Le ministre de l'action et des comptes publics soutient que :
- la commune n'exploite pas une simple piscine communale mais un parc aquatique avec divers équipements ludiques, dont la zone de chalandise dépasse celle d'une piscine municipale ;
- le parc aquatique n'étant ouvert que pendant la saison estivale du fait qu'il ne comprend pas de bassin couvert, les moyens tirés de ce que la commune offre un accès gratuit au public scolaire et accueille gratuitement tout au long de l'année les personnes handicapées, perdent pour l'essentiel leur portée ;
- en majorité, les 60 000 visiteurs accueillis en 2013 sont des touristes et des non résidents de la commune ; le parc est identifié sur un site internet comme une offre de loisirs et de détente équivalente à celle proposée par le secteur marchand sur le segment des parcs aquatiques ;
- le non-assujettissement du parc aquatique entraînerait des distorsions de concurrence avec des acteurs locaux, départementaux et régionaux, qui proposent une offre similaire et sont assujettis à la taxe sur la valeur ajoutée ;
- la qualification de service public administratif n'emporte pas nécessairement le non-assujettissement à la taxe sur la valeur ajoutée, pas plus que l'exploitation déficitaire ; en outre, un centre aquatique est en principe un service public industriel et commercial dès lors que les activités de service public ne sont pas prépondérantes ;
- le centre aquatique de la commune répond aux besoins collectifs de ses usagers en termes sociaux, éducatifs et sportifs, mais offre dans le même temps l'accès à des activités ludiques compte tenu de ses infrastructures, à savoir un restaurant, des zones de pique-nique, des plages, un lagon, une rivière, un bassin à remous, des cascades et toboggans, sur un espace de 6 000 m² ; aucun tarif distinct n'a été mis en place pour l'accès à ces différentes activités.

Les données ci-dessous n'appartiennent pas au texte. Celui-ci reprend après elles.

(* ===== verification/Profile.v ===== *)
(** * The AppArmor profile

    How [bpfrecorder_apparmor.go] turns what was recorded for the keys of a
    profile into its rules ([GetAppArmorProcessed]), and what the generator of
    the profiles demands of them ([validPath] and others of [crd2armor.go]).

    The profile allows what was recorded, but for the accesses the code leaves
    out ([profile_allows]), with rules that are no wider than documented
    ([allow_any_files_narrow]), and its paths are made of the characters the
    generator accepts ([profile_valid]).  [directory_rule_lost] and
    [dotted_executable_rejected] are its limits. *)
From stdpp Require Import sorting.
From S2P Require Import Prelude Bpf State Keys Report Wire Paths Dirs AppArmor Recording.
Import String.StringSyntax.
#[local] Open Scope string_scope.
#[local] Open Scope list_scope.
#[local] Open Scope Z_scope.

(** ** Sorted lists *)

(** The order of Go strings is that of their bytes. *)
Fixpoint str_leb (a b : list Z) : bool :=
  match a, b with
  | [], _ => true
  | _ :: _, [] => false
  | x :: a, y :: b => (x <? y) || (x =? y) && str_leb a b
  end.

Definition str_le (a b : list Z) : Prop := str_leb a b = true.
#[export] Instance str_le_dec : RelDecision str_le.
Proof. intros a b. unfold str_le. apply _. Defined.

(** [slices.Sort] and [slices.Compact]. *)
Definition Sort (l : list (list Z)) : list (list Z) := merge_sort str_le l.

Fixpoint Compact (l : list (list Z)) : list (list Z) :=
  match l with
  | x :: l' =>
      match l' with
      | y :: _ => if bool_decide (x = y) then Compact l' else x :: Compact l'
      | [] => [x]
      end
  | [] => []
  end.

(** ** Rules *)

Record fileRule := FileRule { fr_execute : bool; fr_library : bool; fr_read : bool; fr_write : bool }.

Record BpfAppArmorFileProcessed := FileProcessed {
  AllowedExecutables : list (list Z);
  AllowedLibraries : list (list Z);
  ReadOnlyPaths : list (list Z);
  WriteOnlyPaths : list (list Z);
  ReadWritePaths : list (list Z)
}.

Definition classifyFileAccess (b : AppArmorRecorder) (fileName : list Z) (access : fileAccess) :
    fileRule :=
  let knownLibrary :=
    isKnownFile fileName knownLibrariesPrefixes || bool_decide (fileName = programName b) in
  let knownRead := isKnownFile fileName knownReadPrefixes || knownLibrary in
  let knownWrite := isKnownFile fileName knownWritePrefixes in
  if fa_spawn access then FileRule true false false false
  else if fa_exec access then FileRule false (negb knownLibrary) false false
  else FileRule false false (fa_read access && negb knownRead) (fa_write access && negb knownWrite).

(** The result of [processDeletedFiles]: whether the path is skipped, and what
    is added to [ReadWritePaths]. *)
Definition processDeletedFiles (fileName : list Z) : bool * list (list Z) :=
  if bool_decide (fileName = bytes "/anon_hugepage (deleted)") then (true, [bytes "/"])
  else if HasSuffix fileName deletedSuffix || HasSuffix fileName (deletedSuffix ++ bytes "/")
  then (true, [])
  else (false, []).

Definition maxProfilePathBytes : Z := 6 * 1024 * 1024.

(** The variables of the loops of [processExecFsEvents]. *)
Record classified := Classified {
  cl_rw : list (list Z);               (* processedEvents.ReadWritePaths *)
  cl_rules : gmap (list Z) fileRule;
  cl_found : bool;
  cl_bytes : Z;
  cl_truncated : bool
}.

Definition no_rule : fileRule := FileRule false false false false.

Definition join_rule (a r : fileRule) : fileRule :=
  FileRule (fr_execute a || fr_execute r) (fr_library a || fr_library r)
    (fr_read a || fr_read r) (fr_write a || fr_write r).

(** The body of the loop over the files of a key. *)
Definition classify_file (b : AppArmorRecorder) (files : gmap (list Z) fileAccess)
    (cl : classified) (fileName : list Z) : classified :=
  let '(skip, rw) := processDeletedFiles fileName in
  if skip then {| cl with cl_rw := cl_rw cl ++ rw |}
  else
    let size := Z.of_nat (length fileName) in
    let known := cl_rules cl !! fileName in
    if bool_decide (known = None) && (maxProfilePathBytes <? cl_bytes cl + size)
    then {| cl with cl_truncated := true |}
    else
      let rule := classifyFileAccess b fileName (default no_access (files !! fileName)) in
      {| cl with cl_rules := <[fileName := join_rule (default no_rule known) rule]> (cl_rules cl);
                 cl_bytes := if bool_decide (known = None) then cl_bytes cl + size
                             else cl_bytes cl |}.

(** [slices.Sorted(maps.Keys(files))]. *)
Definition sorted_files (files : gmap (list Z) fileAccess) : list (list Z) :=
  Sort (map_to_list files).*1.

Definition classify_key (b : AppArmorRecorder) (cl : classified) (key : Z) : classified :=
  match recordedFiles b !! key with
  | None => cl
  | Some files =>
      fold_left (classify_file b files) (sorted_files files) {| cl with cl_found := true |}
  end.

Definition classify (b : AppArmorRecorder) (keys : list Z) : classified :=
  fold_left (classify_key b) keys (Classified [] ∅ false 0 false).

(** The body of the loop over the rules. *)
Definition add_rule (pr : BpfAppArmorFileProcessed) (fr : list Z * fileRule) :
    BpfAppArmorFileProcessed :=
  let '(fileName, rule) := fr in
  let pr :=
    if fr_execute rule
    then {| pr with AllowedExecutables := AllowedExecutables pr ++ [fileName] |}
    else if fr_library rule
    then {| pr with AllowedLibraries := AllowedLibraries pr ++ [fileName] |}
    else pr in
  let readable := fr_read rule || fr_execute rule || fr_library rule in
  if fr_write rule && readable
  then {| pr with ReadWritePaths := ReadWritePaths pr ++ [fileName] |}
  else if fr_write rule
  then {| pr with WriteOnlyPaths := WriteOnlyPaths pr ++ [fileName] |}
  else if fr_read rule && negb (fr_execute rule) && negb (fr_library rule)
  then {| pr with ReadOnlyPaths := ReadOnlyPaths pr ++ [fileName] |}
  else pr.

Par des mémoires enregistrés le 8 novembre 2018, le 19 septembre 2019 et le 12 novembre 2019, la commune de Nyons, représentée par Me G..., conclut au rejet de la requête et à ce que la somme de 5 000 euros soit mise à la charge de l'Etat au titre des dispositions de l'article L. 761-1 du code de justice administrative.
La commune de Nyons soutient que :
- en tant qu'autorité publique, elle doit bénéficier de la présomption de non-assujettissement du parc qu'elle exploite, qui trouve son fondement dans la loi et dans la doctrine ;
- une piscine municipale est un service public administratif ;
- à la différence des autres acteurs cités par le ministre, le centre aquatique de la commune accueille un public large, composé à 30 % d'un public scolaire ou subventionné ; les habitants de la commune représentent 15 % des entrées annuelles ; les habitants des communes limitrophes constituent également une part importante des entrées ; les tarifs sont modérés ;
- l'exploitation du parc aquatique est structurellement déficitaire ;
- les opérateurs cités par le ministre exploitent des activités non comparables avec celle exploitée par la commune ; en tout état de cause, aucune distorsion d'une certaine importance n'est démontrée.
Les parties ont été informées, en application des dispositions de l'article R. 611-7 du code de justice administrative, de ce que l'arrêt était susceptible d'être fondé sur un moyen relevé d'office, tiré de ce que la commune de Nyons, qui a spontanément acquitté la taxe sur la valeur ajoutée au titre de l'activité litigieuse et n'a donc ainsi pas fait application de l'instruction BOI-TVA-CHAMP-10-20-10-10-20150204 publiée le 4 février 2015, ne peut utilement s'en prévaloir sur le fondement de dispositions de l'article L. 80 A du livre des procédures fiscales. En outre, cette instruction a été publiée postérieurement à la période en litige.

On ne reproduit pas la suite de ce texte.